10. A method for treating a SARS coronavirus infection in a subject in need thereof comprising administering to the subject an effective amount of the DNA vaccine compositions of any of claims 6-9.

11. The method of claim 10, wherein the SARS coronavirus is SARS-CoV-2 and/or MERS-CoV and/or SARS-CoV.

12. The method of either of claims 10 or 11, wherein the treatment is for post exposure prophylaxis or treatment of a SARS-CoV-2 and/or MERS-CoV and/or SARS-CoV infection.

13. The method of any of claims 10 to 12, wherein the vaccine composition is administered as a boost dose at least one or more additional times at least 5 or more days after the initial administration.

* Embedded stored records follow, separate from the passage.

(** The class [[,;|\s]]. *)
Definition tag_sep_regex : regex :=
  rplus (RCls false ([(44, 44); (59, 59); (124, 124)]%N ++ cls_space)).

Definition parseTags (tagsString : option jsstr) : list jsstr :=
  let s := default [] tagsString in
  if nonempty s then List.filter nonempty (map trim (re_split tag_sep_regex s)) else [].

Definition model_tags (m : PricingModel) : list jsstr := map toLowerCase (parseTags (pm_tags m)).

Definition extractAllTags (models : list PricingModel) : list jsstr :=
  js_sort locale_leb (str_dedup (concat (map model_tags models))).

Definition filterByTag (models : list PricingModel) (tag : jsstr) : list PricingModel :=
  if str_eqb tag FILTER_ALL then models
  else List.filter (λ m, str_mem (toLowerCase tag) (model_tags m)) models.

Record Filters : Type := {
  fl_search : jsstr; fl_vendor : jsstr; fl_group : jsstr; fl_quotaType : jsstr;
  fl_endpointType : jsstr; fl_tag : jsstr; fl_sortBy : jsstr
}.

Definition filterAndSortModels (models : list PricingModel) (filters : Filters) : list PricingModel :=
  let result := filterBySearch models (fl_search filters) in
  let result := filterByVendor result (fl_vendor filters) in
  let result := filterByGroup result (fl_group filters) in
  let result := filterByQuotaType result (fl_quotaType filters) in
  let result := filterByEndpointType result (fl_endpointType filters) in
  let result := filterByTag result (fl_tag filters) in
  sortModels result (fl_sortBy filters).
End filters.

(** ** Helpers *)

Definition EXCLUDED_GROUPS : list jsstr := [[]; "auto"].

Definition getAvailableGroups (model : PricingModel) (usableGroup : list (jsstr * json)) : list jsstr :=
  List.filter (λ g, str_mem g (pm_enable_groups model))
    (List.filter (λ g, negb (str_mem g EXCLUDED_GROUPS)) (object_keys usableGroup)).

(** [GetSubstitution] for a match without groups: [$$], [$&], [$`] and [$'] in the
    replacement text. *)
Fixpoint substitution (by_ matched before after : jsstr) : jsstr :=
  match by_ with
  | [] => []
  | c :: t =>
      if (c =? 36)%N then
        match t with
        | d :: u =>
            if (d =? 36)%N then d :: substitution u matched before after
            else if (d =? 38)%N then matched ++ substitution u matched before after
            else if (d =? 96)%N then before ++ substitution u matched before after
            else if (d =? 39)%N then after ++ substitution u matched before after
            else c :: substitution t matched before after
        | [] => [c]
        end
      else c :: substitution t matched before after
  end.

14. A vaccine composition comprising a synthetic polypeptide encoding albumin protein, or a functional portion, or fragment or variant thereof, conjugated to RBD, or a functional portion or fragment or variant thereof.

15. The vaccine composition of claim 14, wherein the synthetic polypeptide has the amino acid sequence of SEQ ID NO: 6 and/or SEQ ID NO: 12 and/or SEQ ID NO: 14 and/or SEQ ID NO: 20.

16. The synthetic polypeptide vaccine composition of either of claims 14 or 15, wherein the albumin is human.

17. The synthetic polypeptide vaccine composition of any of claims 14 to 16, wherein the human albumin has the sequence of SEQ ID NO: 2.

18. The synthetic polypeptide vaccine composition of any of claims 14 to 17, wherein the RBD has the sequence of SEQ ID NO: 4 and/or SEQ ID NO: 16 and/or SEQ ID NO: 18.

19. The synthetic polypeptide vaccine compositions of any of claims 14 to 18, wherein the compositions are expressed in a cell or population of cells which have taken up the DNA vaccine compositions of any of claims 6-9.

20. A pharmaceutical composition comprising the synthetic polypeptide vaccine composition of claim 13, and a pharmaceutically acceptable carrier.

21. The pharmaceutical composition of claim 20, and at least one additional biologically active agent.

22. A method for treating a SARS coronavirus infection in a subject in need thereof comprising administering to the subject an effective amount of the synthetic polypeptide vaccine compositions of any of claims 14-21.

23. The method of claim 22, wherein the SARS coronavirus is SARS-CoV-2 and/or MERS-CoV and/or SARS-CoV.

24. The method of either of claims 22 or 23, wherein the treatment is for postexposure prophylaxis or treatment of a SARS-CoV-2 and/or MERS-CoV and/or SARS-CoV infection.

25. The method of any of claims 22 to 24, wherein the vaccine composition is administered as a boost dose at least one or more additional times at least 5 or more days after the initial administration.